If you are like me, you are probably feeling like a regular Warren Buffet right about now. I mean, how can you help yourself right? You’ve waded through the tough times, and now all of your patience is paying off in spades! Still, we most of us know what is lurking around the corner – and if we don’t we ought to. Whenever we have a  buck wild, idiot chasing, uber bullish market, we know that there is a mean old bear lurking right around the corner. Here are a few tips to help you keep your wits and about you and avoid that nasty bear attack.

Bear Market Survival Tips

1) Hold Your Ground

So, you’ve got a bear market charging right at you? Have you lost your nerve – or your stool – yet? (Yep, 3 paragraphs – 2 poop jokes! Boom!) One of the best things you can do to combat a bear market is to hold your ground. Rather than getting scared and leaving the marketplace, project strength. A great way to do this is to invest for the long-term. This mindset helps to eliminate the fear caused by market fluctuations. So, hold your ground and we’ll clean up the brown underwear later. (Make that 3.)

2) Project Strength

Now that you’ve decided to hold your ground, it is also important to project strength. A bear market will eat you alive if you show weakness by turning around and running. Remember, bears are just as scared of you as you are of them. So, stand up to the bear. Waive those arms above your head. Don’t be afraid. When everybody is selling, project your strength and start buying. While it may be frightening, this is the way that real stock market winners make their money. You’ll find great deals that can make you a ton of money when the bulls return. Ride the market out and slap that fear across its lily-white face.

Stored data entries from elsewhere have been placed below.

(* ===== verification/Engine.v ===== *)
(** * Engine: tier thresholds and the scoring-engine interface

    The tier and the colour tag of a score ([src/services/scoringLogic.ts],
    the block under [// Determine Tier]) and [ScoringEngine], the contract
    the collection processor of [App.tsx] relies on: a function from a
    market, a language and the current time to a [ScoringResult] whose
    tier is the tier of its score, whose score lies in [0,100], and whose
    score and tier do not depend on the language.  [Scoring] implements
    it with [calculateInvestmentScore]; [Collection] is proved against it,
    in the style of a record of operations with its laws. *)

From Stdlib Require Import ZArith String Lia.
From S2P Require Import Prelude Types.

Local Open Scope Z_scope.

(** [let tier = 'Avoid'; let color = ...; if (score >= 80) {...} else if
    (score >= 60) {...} else if (score >= 40) {...}] *)
Definition determineTier (score : Z) : Tier * string :=
  if 80 <=? score then (StrongBuy, "text-emerald-400 border-emerald-400 bg-emerald-400/10"%string)
  else if 60 <=? score then (Buy, "text-blue-400 border-blue-400 bg-blue-400/10"%string)
  else if 40 <=? score then (Hold, "text-yellow-400 border-yellow-400 bg-yellow-400/10"%string)
  else (Avoid, "text-red-500 border-red-500 bg-red-500/10"%string).

(** The tier of a score. *)
Definition tierOf (score : Z) : Tier := fst (determineTier score).

(** The score range of each tier, as the table of the specification
    states it. *)
Definition inTierRange (t : Tier) (s : Z) : Prop :=
  match t with
  | StrongBuy => 80 <= s
  | Buy => 60 <= s < 80
  | Hold => 40 <= s < 60
  | Avoid => s < 40
  end.

(** The order of the tiers, from [Avoid] to [StrongBuy]. *)
Definition tierRank (t : Tier) : Z :=
  match t with
  | StrongBuy => 3
  | Buy => 2
  | Hold => 1
  | Avoid => 0
  end.

(** What the scoring engine promises its clients. *)
Class ScoringEngine : Type := {
  scoreMarket : MarketData -> Language -> Z -> ScoringResult;
  scoreMarket_tier : forall m l now,
    tier (scoreMarket m l now) = tierOf (score (scoreMarket m l now));
  scoreMarket_bounds : forall m l now,
    0 <= score (scoreMarket m l now) <= 100;
  scoreMarket_locale : forall m l l' now,
    score (scoreMarket m l now) = score (scoreMarket m l' now)
}.

(** ** Lemmas *)

Lemma tierOf_inTierRange (s : Z) : inTierRange (tierOf s) s.
Proof. unfold tierOf, determineTier. js_cases; cbn; lia. Qed.

Lemma inTierRange_unique (t t' : Tier) (s : Z) :
  inTierRange t s -> inTierRange t' s -> t = t'.
Proof. destruct t, t'; cbn; intros; first [reflexivity | lia]. Qed.

(** C9 (tier table).  The tier of a score is the one whose range in the
    table [[80,100] Strong Buy, [60,79] Buy, [40,59] Hold, [0,39] Avoid]
    contains it, and no other tier's range does: the four ranges partition
    the scores with no gap or overlap. *)
Theorem tierOf_table (s : Z) (t : Tier) : tierOf s = t <-> inTierRange t s.
Proof.
  split.
  - intros <-. apply tierOf_inTierRange.
  - intros H. eapply inTierRange_unique; [apply tierOf_inTierRange | exact H].
Qed.

(** A higher score never gets a lower tier. *)
Theorem tierOf_monotone (s s' : Z) : s <= s' -> tierRank (tierOf s) <= tierRank (tierOf s').
Proof. intros H. unfold tierOf, determineTier. js_cases; cbn; lia. Qed.

Lemma tierOf_monotone_witness : (55 <= 85) /\ tierRank (tierOf 55) <= tierRank (tierOf 85).
Proof. split; [lia | apply tierOf_monotone; lia]. Defined.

3) Move Slowly and Don’t Panic

When it comes to investing, fear is a killer. If you are invested in the markets, you are bound to see a bear market eventually. When you see a bear market approaching, the most important thing is that you do not panic. This is so important that I am going to repeat it: DO NOT PANIC. Take a deep breath, make well-informed decisions, and remember that when the bulls will eventually be back to rescue you. If absolutely necessary, as a last resort, you may slowly retreat into the high ground of a tree financial safe haven.

4) Plan for the Encounter

Along with long-term investing, planning for the eventual bear market encounter can help you avoid a total panic meltdown. Calmly and rationally planning a set asset allocation can be the key to surviving a bear attack. Before you find yourself in the middle of a bear attack, sit down and diversify your investments according to your tolerance for risk and your planned investment timeline. When trouble comes, sticking to this plan can help minimize your losses – as well as keep you from over indulging when the bulls show up for dinner. Remember, bulls and bears both make money. Pigs get slaughtered.


There you have it. Four tips to keep you alive and kicking. It is a wild world out there, and knowing how to react can save your financial life.


Do you have any tips for surviving a bear market encounter? Let ’em fly in the comments below!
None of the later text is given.